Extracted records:

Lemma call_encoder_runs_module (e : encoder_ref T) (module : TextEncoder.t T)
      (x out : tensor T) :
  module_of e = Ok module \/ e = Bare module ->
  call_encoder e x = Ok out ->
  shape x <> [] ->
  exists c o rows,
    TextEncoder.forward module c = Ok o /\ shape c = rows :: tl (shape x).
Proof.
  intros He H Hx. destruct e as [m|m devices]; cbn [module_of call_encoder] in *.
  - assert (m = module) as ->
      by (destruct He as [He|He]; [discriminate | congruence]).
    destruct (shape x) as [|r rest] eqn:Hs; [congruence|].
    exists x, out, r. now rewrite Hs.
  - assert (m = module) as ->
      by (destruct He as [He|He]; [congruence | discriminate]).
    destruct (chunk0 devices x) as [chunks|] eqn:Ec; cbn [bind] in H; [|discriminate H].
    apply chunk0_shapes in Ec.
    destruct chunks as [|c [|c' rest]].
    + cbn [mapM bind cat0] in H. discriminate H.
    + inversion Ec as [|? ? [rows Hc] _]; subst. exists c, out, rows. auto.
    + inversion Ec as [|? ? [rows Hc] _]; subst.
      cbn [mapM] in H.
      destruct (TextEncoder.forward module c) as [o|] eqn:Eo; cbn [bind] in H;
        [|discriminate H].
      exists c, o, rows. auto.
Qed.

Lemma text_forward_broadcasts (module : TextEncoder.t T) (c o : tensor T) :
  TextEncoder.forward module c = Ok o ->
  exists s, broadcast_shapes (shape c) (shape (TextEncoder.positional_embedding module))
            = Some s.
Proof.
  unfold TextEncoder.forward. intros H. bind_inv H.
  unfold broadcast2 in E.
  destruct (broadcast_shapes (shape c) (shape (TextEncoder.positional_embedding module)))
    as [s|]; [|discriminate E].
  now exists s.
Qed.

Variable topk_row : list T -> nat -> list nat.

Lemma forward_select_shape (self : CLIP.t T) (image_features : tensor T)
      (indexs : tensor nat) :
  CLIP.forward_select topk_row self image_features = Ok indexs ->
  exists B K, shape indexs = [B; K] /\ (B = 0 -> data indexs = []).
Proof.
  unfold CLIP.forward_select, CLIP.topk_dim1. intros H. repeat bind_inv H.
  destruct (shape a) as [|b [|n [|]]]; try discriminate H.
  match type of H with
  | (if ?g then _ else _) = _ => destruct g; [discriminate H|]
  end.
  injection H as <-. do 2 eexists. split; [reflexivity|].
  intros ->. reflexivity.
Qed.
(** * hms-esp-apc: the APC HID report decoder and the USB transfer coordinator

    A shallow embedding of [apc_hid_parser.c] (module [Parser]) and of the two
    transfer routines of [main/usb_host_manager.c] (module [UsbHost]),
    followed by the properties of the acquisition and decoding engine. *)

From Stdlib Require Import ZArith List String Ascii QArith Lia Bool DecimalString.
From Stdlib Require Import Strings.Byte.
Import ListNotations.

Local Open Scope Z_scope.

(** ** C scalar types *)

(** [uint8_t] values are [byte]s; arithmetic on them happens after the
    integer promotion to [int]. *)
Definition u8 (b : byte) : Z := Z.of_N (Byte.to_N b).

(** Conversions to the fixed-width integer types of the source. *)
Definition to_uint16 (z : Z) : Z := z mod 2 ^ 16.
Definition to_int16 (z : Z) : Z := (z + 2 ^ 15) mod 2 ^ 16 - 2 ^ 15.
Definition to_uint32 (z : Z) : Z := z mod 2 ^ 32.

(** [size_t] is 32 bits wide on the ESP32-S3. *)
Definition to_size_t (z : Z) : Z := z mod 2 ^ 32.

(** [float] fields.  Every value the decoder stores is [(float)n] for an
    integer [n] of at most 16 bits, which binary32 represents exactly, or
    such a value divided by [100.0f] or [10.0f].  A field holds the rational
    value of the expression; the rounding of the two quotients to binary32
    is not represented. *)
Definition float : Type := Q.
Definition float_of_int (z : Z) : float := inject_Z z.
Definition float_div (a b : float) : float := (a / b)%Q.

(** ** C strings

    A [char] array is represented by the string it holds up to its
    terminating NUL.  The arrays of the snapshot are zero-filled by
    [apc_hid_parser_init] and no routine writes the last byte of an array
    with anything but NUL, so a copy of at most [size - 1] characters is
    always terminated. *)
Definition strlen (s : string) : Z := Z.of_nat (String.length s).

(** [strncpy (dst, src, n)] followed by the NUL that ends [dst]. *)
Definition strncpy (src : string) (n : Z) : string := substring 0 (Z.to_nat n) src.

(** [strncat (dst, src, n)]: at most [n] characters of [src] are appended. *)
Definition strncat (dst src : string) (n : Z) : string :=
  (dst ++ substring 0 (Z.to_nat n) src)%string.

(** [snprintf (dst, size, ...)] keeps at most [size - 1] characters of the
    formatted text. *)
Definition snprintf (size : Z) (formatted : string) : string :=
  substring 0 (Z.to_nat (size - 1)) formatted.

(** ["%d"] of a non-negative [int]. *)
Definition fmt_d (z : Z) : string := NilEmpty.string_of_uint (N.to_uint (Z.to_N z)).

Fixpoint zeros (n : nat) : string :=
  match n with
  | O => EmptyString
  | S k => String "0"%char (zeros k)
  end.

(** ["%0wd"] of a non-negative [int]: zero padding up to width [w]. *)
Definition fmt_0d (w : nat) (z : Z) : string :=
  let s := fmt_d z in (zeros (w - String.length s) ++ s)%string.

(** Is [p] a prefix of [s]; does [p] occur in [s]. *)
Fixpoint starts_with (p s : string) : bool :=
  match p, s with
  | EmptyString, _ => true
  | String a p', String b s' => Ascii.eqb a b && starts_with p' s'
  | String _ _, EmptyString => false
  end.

* * *

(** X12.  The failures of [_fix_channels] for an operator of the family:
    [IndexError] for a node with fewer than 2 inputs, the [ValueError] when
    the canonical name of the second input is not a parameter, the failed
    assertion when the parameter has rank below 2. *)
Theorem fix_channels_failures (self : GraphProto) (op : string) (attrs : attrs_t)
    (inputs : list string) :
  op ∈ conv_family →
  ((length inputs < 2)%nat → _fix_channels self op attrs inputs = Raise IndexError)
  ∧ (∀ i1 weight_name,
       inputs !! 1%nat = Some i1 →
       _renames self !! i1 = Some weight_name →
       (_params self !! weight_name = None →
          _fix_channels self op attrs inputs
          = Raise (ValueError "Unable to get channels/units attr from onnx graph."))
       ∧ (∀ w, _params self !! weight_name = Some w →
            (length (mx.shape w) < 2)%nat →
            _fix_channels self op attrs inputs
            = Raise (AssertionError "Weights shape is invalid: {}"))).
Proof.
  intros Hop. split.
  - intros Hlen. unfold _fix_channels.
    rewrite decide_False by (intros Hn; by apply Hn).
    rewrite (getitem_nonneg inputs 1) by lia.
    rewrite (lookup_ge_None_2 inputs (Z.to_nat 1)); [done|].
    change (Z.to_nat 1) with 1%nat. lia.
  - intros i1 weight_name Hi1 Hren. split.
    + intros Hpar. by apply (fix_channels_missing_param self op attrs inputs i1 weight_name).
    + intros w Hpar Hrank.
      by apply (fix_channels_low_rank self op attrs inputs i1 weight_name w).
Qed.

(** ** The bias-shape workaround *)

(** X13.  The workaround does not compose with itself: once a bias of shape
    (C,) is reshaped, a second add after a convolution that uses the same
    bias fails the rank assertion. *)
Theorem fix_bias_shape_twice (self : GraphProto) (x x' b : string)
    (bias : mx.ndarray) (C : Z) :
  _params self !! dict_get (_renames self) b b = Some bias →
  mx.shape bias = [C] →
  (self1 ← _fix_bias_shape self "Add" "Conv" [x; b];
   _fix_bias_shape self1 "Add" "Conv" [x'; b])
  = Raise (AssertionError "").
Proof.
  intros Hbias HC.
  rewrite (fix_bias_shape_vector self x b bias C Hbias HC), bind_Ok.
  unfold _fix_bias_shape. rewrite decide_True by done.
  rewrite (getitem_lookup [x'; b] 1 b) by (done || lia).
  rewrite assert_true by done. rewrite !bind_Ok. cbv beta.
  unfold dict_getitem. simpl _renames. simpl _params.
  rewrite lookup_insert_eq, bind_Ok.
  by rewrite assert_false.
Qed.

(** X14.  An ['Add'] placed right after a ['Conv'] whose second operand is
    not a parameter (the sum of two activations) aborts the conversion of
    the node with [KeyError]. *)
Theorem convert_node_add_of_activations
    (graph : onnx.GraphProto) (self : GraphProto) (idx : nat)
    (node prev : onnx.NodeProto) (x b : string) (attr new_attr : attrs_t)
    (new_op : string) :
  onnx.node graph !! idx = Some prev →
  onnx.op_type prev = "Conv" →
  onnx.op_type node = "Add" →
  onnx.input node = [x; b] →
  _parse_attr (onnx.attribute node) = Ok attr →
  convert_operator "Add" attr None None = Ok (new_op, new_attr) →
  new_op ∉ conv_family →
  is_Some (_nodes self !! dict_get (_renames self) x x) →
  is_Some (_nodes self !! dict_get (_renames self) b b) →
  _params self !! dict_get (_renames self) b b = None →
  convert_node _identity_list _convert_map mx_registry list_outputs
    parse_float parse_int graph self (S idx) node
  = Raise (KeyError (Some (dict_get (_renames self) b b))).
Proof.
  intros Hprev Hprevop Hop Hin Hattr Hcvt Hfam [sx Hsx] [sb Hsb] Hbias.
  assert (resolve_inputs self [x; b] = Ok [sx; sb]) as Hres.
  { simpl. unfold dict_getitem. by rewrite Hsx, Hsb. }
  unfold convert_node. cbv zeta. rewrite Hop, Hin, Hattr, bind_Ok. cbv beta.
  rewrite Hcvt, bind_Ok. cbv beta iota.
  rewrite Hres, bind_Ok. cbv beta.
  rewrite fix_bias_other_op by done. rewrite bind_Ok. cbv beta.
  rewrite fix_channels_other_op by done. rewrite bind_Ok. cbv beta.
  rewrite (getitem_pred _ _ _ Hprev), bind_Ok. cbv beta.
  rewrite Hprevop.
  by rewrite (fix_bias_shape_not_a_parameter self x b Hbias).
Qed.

### Task goal:
Which lines of the entries above contain the string "zeros"? Copy each one.

### Answer for the task:
Fixpoint zeros (n : nat) : string :=
  | S k => String "0"%char (zeros k)
  let s := fmt_d z in (zeros (w - String.length s) ++ s)%string.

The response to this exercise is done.